▸ **Records provided**
Lemma claudeTools_on cfg ts n blocks : forall st (h : H), on_line n (claudeToolCandidates st blocks cfg ts n h).1.1.
Proof.
  induction blocks as [|b l IH]; intros st h; cbn [claudeToolCandidates]; [constructor|]. assert (Hb : on_line n (claude_block st b cfg ts n h).1.1).
  { unfold claude_block. case_bool_decide; [|case_bool_decide; [|constructor]].
    - case_bool_decide; [constructor|]. match goal with |- context [extractedCandidates ?a ?b ?c ?d ?e ?f] => pose proof (extracted_on a b c d e f) as Hx; by destruct (extractedCandidates a b c d e f) end.
    - destruct (_ || _); [constructor|]. match goal with |- context [extractedCandidates ?a ?b ?c ?d ?e ?f] => pose proof (extracted_on a b c d e f) as Hx; by destruct (extractedCandidates a b c d e f) end. }
  destruct (claude_block st b cfg ts n h) as [[out t] h1]. specialize (IH t h1). destruct (claudeToolCandidates t l cfg ts n h1) as [[rest u] h2]. cbn in *. by apply on_app.
Qed.

Lemma parseClaudeLine_on st probe n cfg (h : H) : on_line n (parseClaudeLine st probe n cfg h).1.1.
Proof.
  unfold parseClaudeLine. assert (He : on_line n (if bool_decide (fp_SessionIDCamel probe = []) then ([], st) else enterClaudeSession st (fp_SessionIDCamel probe) (probeTime probe) n).1)
    by (case_bool_decide; [constructor|apply enterClaudeSession_on]).
  destruct (if bool_decide _ then _ else _) as [entered t]. cbn in He. set (m := unmarshal _ _ _). set (blocks := match m with Some _ => _ | None => _ end). set (parent := if bool_decide (fp_ParentUUID probe = []) then _ else _).
  assert (Hr : on_line n (claude_record t probe parent m blocks (probeTime probe) n).1).
  { unfold claude_record. destruct m as [r|]; [|constructor]. case_bool_decide; [apply claudeAssistant_on|]. destruct (_ && _); [apply closeClaudeBranch_on|constructor]. }
  destruct (claude_record t probe parent m blocks (probeTime probe) n) as [out u]. cbn in Hr. destruct m; [|by apply on_app].
  set (v := extendClaudeLineage u _ _). pose proof (claudeTools_on cfg (probeTime probe) n blocks v h) as Ht. destruct (claudeToolCandidates v blocks cfg (probeTime probe) n h) as [[tools w] h1]. cbn in Ht.
  pose proof (attribute_on n tools w Ht) as Ha. destruct (attribute w tools). cbn in *. auto with lines.
Qed.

▸ **What is required**
Scan the entries above. Copy each line that has the string "parseClaudeLine".

▸ **Solution to this task**
Lemma parseClaudeLine_on st probe n cfg (h : H) : on_line n (parseClaudeLine st probe n cfg h).1.1.
  unfold parseClaudeLine. assert (He : on_line n (if bool_decide (fp_SessionIDCamel probe = []) then ([], st) else enterClaudeSession st (fp_SessionIDCamel probe) (probeTime probe) n).1)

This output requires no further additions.